### Records shown ###

(** A variable in a term is no larger, and smaller unless it is the term. *)
Lemma tsize_var th e v : v ∈ avars e -> (tsize (th v) <= tsize (inst th e))%nat /\
  (act e = false -> tsize (th v) < tsize (inst th e))%nat.
Proof.
  induction e as [meta a|opr args IH] using ex_induction; intros Hv.
  - cbn in *. unfold act. cbn. destruct (active s0 meta); [|set_solver].
    apply elem_of_singleton in Hv as ->. split; [done|done].
  - apply elem_of_avars_opn in Hv as (x & Hx & Hv). rewrite list.Forall_forall in IH.
    destruct (IH x Hx Hv) as [Hle _].
    assert (tsize (inst th x) < tsize (inst th (Opn opr args)))%nat; [|lia].
    unfold tsize. cbn [inst]. apply wsize_arg. apply list_elem_of_fmap. eauto.
Qed.

(** *** Classes and values *)

Definition val V m v : option ex := l ← m !! v; q ← V !! l; value q.

Definition same m u v : Prop := u = v \/ exists l, m !! u = Some l /\ m !! v = Some l.

#[global] Instance same_dec m u v : Decision (same m u v).
Proof.
  refine (match decide (u = v) with
    | left E => left _
    | right N => match m !! u as a, m !! v as b return m !! u = a -> m !! v = b -> _ with
        | Some a, Some b => fun Ea Eb => match decide (a = b) with left _ => left _ | right _ => right _ end
        | _, _ => fun _ _ => right _ end eq_refl eq_refl end); unfold same; naive_solver.
Defined.

Lemma same_sym m u v : same m u v -> same m v u.
Proof. unfold same. naive_solver. Qed.
Lemma same_trans m u v t : same m u v -> same m v t -> same m u t.
Proof. unfold same. intros [->|(l & ? & ?)] [->|(l' & ? & ?)]; [eauto..|]. right. exists l. split; congruence. Qed.
Lemma same_val V m u v : same m u v -> val V m u = val V m v.
Proof. unfold val. intros [->|(l & -> & ->)]; done. Qed.

(** What an operation needs of the substitution: every variable refers to a class that
    holds it and whose variables refer to it, and values are not variables to bind. *)
Record good V m (b : Z) : Prop := {
  good_key v l : m !! v = Some l -> act v = true /\ wf_ex v;
  good_class v l : m !! v = Some l -> exists q, V !! l = Some q /\ v ∈ var_link q /\
    (forall u, u ∈ var_link q -> m !! u = Some l) /\ l <> NULL;
  good_value v t : val V m v = Some t -> wf_ex t /\ act t = false;
  good_brk l q : V !! l = Some q -> l < b;
  good_brk_pos : 0 < b;
}.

###

### Exercise requirements
The output should match the records above exactly, entry for entry.

### Written reply
(** A variable in a term is no larger, and smaller unless it is the term. *)
Lemma tsize_var th e v : v ∈ avars e -> (tsize (th v) <= tsize (inst th e))%nat /\
  (act e = false -> tsize (th v) < tsize (inst th e))%nat.
Proof.
  induction e as [meta a|opr args IH] using ex_induction; intros Hv.
  - cbn in *. unfold act. cbn. destruct (active s0 meta); [|set_solver].
    apply elem_of_singleton in Hv as ->. split; [done|done].
  - apply elem_of_avars_opn in Hv as (x & Hx & Hv). rewrite list.Forall_forall in IH.
    destruct (IH x Hx Hv) as [Hle _].
    assert (tsize (inst th x) < tsize (inst th (Opn opr args)))%nat; [|lia].
    unfold tsize. cbn [inst]. apply wsize_arg. apply list_elem_of_fmap. eauto.
Qed.

(** *** Classes and values *)

Definition val V m v : option ex := l ← m !! v; q ← V !! l; value q.

Definition same m u v : Prop := u = v \/ exists l, m !! u = Some l /\ m !! v = Some l.

#[global] Instance same_dec m u v : Decision (same m u v).
Proof.
  refine (match decide (u = v) with
    | left E => left _
    | right N => match m !! u as a, m !! v as b return m !! u = a -> m !! v = b -> _ with
        | Some a, Some b => fun Ea Eb => match decide (a = b) with left _ => left _ | right _ => right _ end
        | _, _ => fun _ _ => right _ end eq_refl eq_refl end); unfold same; naive_solver.
Defined.

Lemma same_sym m u v : same m u v -> same m v u.
Proof. unfold same. naive_solver. Qed.
Lemma same_trans m u v t : same m u v -> same m v t -> same m u t.
Proof. unfold same. intros [->|(l & ? & ?)] [->|(l' & ? & ?)]; [eauto..|]. right. exists l. split; congruence. Qed.
Lemma same_val V m u v : same m u v -> val V m u = val V m v.
Proof. unfold val. intros [->|(l & -> & ->)]; done. Qed.

(** What an operation needs of the substitution: every variable refers to a class that
    holds it and whose variables refer to it, and values are not variables to bind. *)
Record good V m (b : Z) : Prop := {
  good_key v l : m !! v = Some l -> act v = true /\ wf_ex v;
  good_class v l : m !! v = Some l -> exists q, V !! l = Some q /\ v ∈ var_link q /\
    (forall u, u ∈ var_link q -> m !! u = Some l) /\ l <> NULL;
  good_value v t : val V m v = Some t -> wf_ex t /\ act t = false;
  good_brk l q : V !! l = Some q -> l < b;
  good_brk_pos : 0 < b;
}.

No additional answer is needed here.